Login to host, navigate to manage>>Time and date>>edit NTP settings
s

Change the policy to start and stop with host, and provide the NTP server address.


Now move to services tab find SSH service and change the startup policy to start and stop with host.


Now move to manage>>networking >>TCPIP stack to add the domain details .

Add the domain name and search domain details.

Now navigate to networking>>portgroups>>select VM network >>choose edit, assign management vlan id.
Follow the same steps on all hosts and reboot, after reboot SSH and NTP service should be started and time sync should be complete.

After reboot validated and the time was showing correct, synced with NTP.

Now as management workload domain gets configured with vSAN we need to mark our HDD as flash disk, in my post home-lab-step-by-step-part-10-vsan-7 we did this action from GUI as hosts were added in to the vCenter, however on a stand alone host that option is not available in GUI hence we need to mark HDD as flash using command line.

Please use below mentioned commands on every host, and keep that in mind that this is only needed in nested environment or if suggested by VMware GSS team.

esxcli storage nmp satp rule add -s VMW_SATP_LOCAL -d mpx.vmhba1:C0:T1:L0 -o enable_ssd
esxcli storage nmp satp rule add -s VMW_SATP_LOCAL -d mpx.vmhba1:C0:T2:L0 -o enable_ssd
esxcli storage nmp satp rule add -s VMW_SATP_LOCAL -d mpx.vmhba1:C0:T3:L0 -o enable_ssd
esxcli storage core claiming reclaim -d mpx.vmhba1:C0:T1:L0
esxcli storage core claiming reclaim -d mpx.vmhba1:C0:T2:L0
esxcli storage core claiming reclaim -d mpx.vmhba1:C0:T3:L0

Now we need to re-generate the host certificates as originally certificates are issued with the name localhost, which is a mismatch with the actual host name.

Navigate the /etc/vmware/ssl directory and run the command "/sbin/generate-certificates" to generate the certificate with updated name.
Run it on all the hosts and reboot one more time to allow cert to take effect. Post reboot, validated the updated cert is in use. Now we will start cloud foundation deployment.

Login to cloud builder VM, and follow the wizard, this time we will continue from where we left on Cloud builder, download deployment workbook page.

Move to the next page and confirm the workbook has been completed and ready.

Click next and upload the file we have filled with details.


Once you click next, it will start the validation process, wait for it to complete.
If you want to view the live logs for validation and SDDC bring-up process, SSH to cloud builder appliance, run command:
sudo -s
cd /opt/vmware/bringup/logs/
tail -f vcf-bringup.log
You would get the live logs in front of you.
If you want more detailed logs, then you should look into the debug logs using the command "tail -f /opt/vmware/bringup/logs/vcf-bringup-debug.log"

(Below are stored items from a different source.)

(* ===== verification/Graders.v ===== *)
(** * packages/adapters: graders.py, evaluation_runtime.py

    The graders and subject runtimes behind the evaluation harness, and the
    evaluator of a candidate that puts them together.

    Model judges, read-backs, the audit store, the store's packs and
    candidates, imported Python attributes and the sandbox's child process are
    ports.  [passed_candidate_matched] follows a gating case of a PASSED trial
    down to the output of the runtime; [stages_out_of_order] shows a
    configuration that never evaluates. *)

From S2P Require Import Prelude PyStr PyDict PyFloat Json Values Identity AuditChain Uuids Rows.
From S2P Require Import Effects EvaluationDomain Improvement Capability Store Harness.
From S2P Require Import HarnessProofs.
From Stdlib Require Import ZArith.

Open Scope string_scope.
Open Scope list_scope.
Open Scope Z_scope.

(** ** Assessments *)

Definition graded_with (status : GraderStatus.t) (score : option float) (rationale : string)
    (evidence : list string) : GraderAssessment :=
  {| assessed_status := status; assessed_score := score; assessed_rationale := rationale;
     assessed_evidence := evidence |}.

(** PASS with 1.0 or FAIL with 0.0. *)
Definition decided (passed : bool) : string → list string → GraderAssessment :=
  graded_with (if passed then GraderStatus.PASS else GraderStatus.FAIL)
    (Some (if passed then of_int 1 else fzero)).

Definition undecided : string → list string → GraderAssessment :=
  graded_with GraderStatus.UNKNOWN None.

Definition backend_of (S : Type) : Type := EvaluationCase.t → payload → M S GraderAssessment.

(** [case.case_id] as the only reference. *)
Definition case_ref (case : EvaluationCase.t) : list string := [EvaluationCase.case_id case].

Module OutcomeGraderBackend.
Definition evaluate {S} (verify : EvaluationCase.t → payload → M S bool) : backend_of S :=
  fun case actual_output =>
  verified ← verify case actual_output;
  mret (decided verified
    (if (verified : bool) then "authoritative readback confirmed the expected outcome"
     else "authoritative readback contradicts the expected outcome") (case_ref case)).
End OutcomeGraderBackend.

(** ** The model judge *)

Definition MAX_JUDGE_RATIONALE_CHARS : Z := 2000.

(** [verdict[key]] *)
Definition subscript (verdict : json) (key : string) : res json :=
  match verdict with
  | JDict d => match alist_get key d with
               | Some v => Ok v
               | None => raise KeyError (repr_str key)
               end
  | JList _ => raise TypeError "list indices must be integers or slices, not str"
  | JStr _ => raise TypeError "string indices must be integers, not 'str'"
  | JInt _ => raise TypeError "'int' object is not subscriptable"
  | JFloat _ => raise TypeError "'float' object is not subscriptable"
  | JBool _ => raise TypeError "'bool' object is not subscriptable"
  | JNull => raise TypeError "'NoneType' object is not subscriptable"
  end.

Module LlmGraderBackend.
Section judge.
(** The judge, and the text of the JSON decoder's error. *)
Context {S : Type} (judge : EvaluationCase.t → payload → M S string) (decode_error : string → string)
  (rubric_version : string).

(** The two members of the verdict; every exception of these lines is caught. *)
Definition read_verdict (raw : string) : res (json * json) :=
  verdict ← match loads raw with
            | Some v => Ok v
            | None => raise (OtherError "JSONDecodeError") (decode_error raw)
            end;
  passed ← subscript verdict "passed";
  rationale ← subscript verdict "rationale";
  Ok (passed, rationale).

Once Validation process is complete move next to start the actual deployment.

Once you click next it will give you the warning telling once started this process can not be stopped. Press deploy SDDC.

Now the bring-up process has started. This is a time consuming task hence now you can go ahead and get another cup of coffee or tea. But keep an eye on the setup once in 15 min to be aware if there is any error stops the bring up process.

There is one thing which I found interesting in VCF that vSAN is enabled even before vCenter is deployed. 😃 As its 3 am I heading to sleep and will check the status once I wake up.

Good Morning, I left the deployment to run over night, and now I found list of issues as storage on my physical host datastore ran out of space.


Due to which, nested ESXi and cloudb appliance entered suspend state, got the message that no space left on the vmfs volume and I can retry after making some space free. This is something which most of the infra admins have faced in their tenure, however as I was running nested ESXi and vCenter was running on vSAN datastore, vCenter became inaccessible.

To fix this I made some space on the datastore 😋 of course , and then rebooted all nested esxi, along with restarted cloud builder appliance. Now post that I logged in to the ESXi which was hosting vCenter appliance and powered it on. But it wasn't that easy, due to all the mess I ran into due to no disk space on DS, vCenter entered into emergency mode. This the same issue I faced in one of the deployment I was doing at a customer site few years back, so I just jumped into the solution.

So to fix the emergency mode issue, I ran few commands from the vcenter console.
/bin/sh
/bin/mount
blkid     (This command shows all disks connected to vCenter, I was focusing on ext4 disks)

e2fsck -y /dev/sda2
e2fsck -y /dev/sda3
After running file system check, I rebooted the vCenter and started the bringup process again.
Just to validate if everything is back on track I logged in to the vCenter, and found it to be deploying the required components from exactly where it left.

I wouldn't recommend you to make any changes or configuration on vCenter, you just monitor the task progress, as it may lead to another set of issues if you may do config changes directly.

Now we again have to wait, for this bring-up process to complete.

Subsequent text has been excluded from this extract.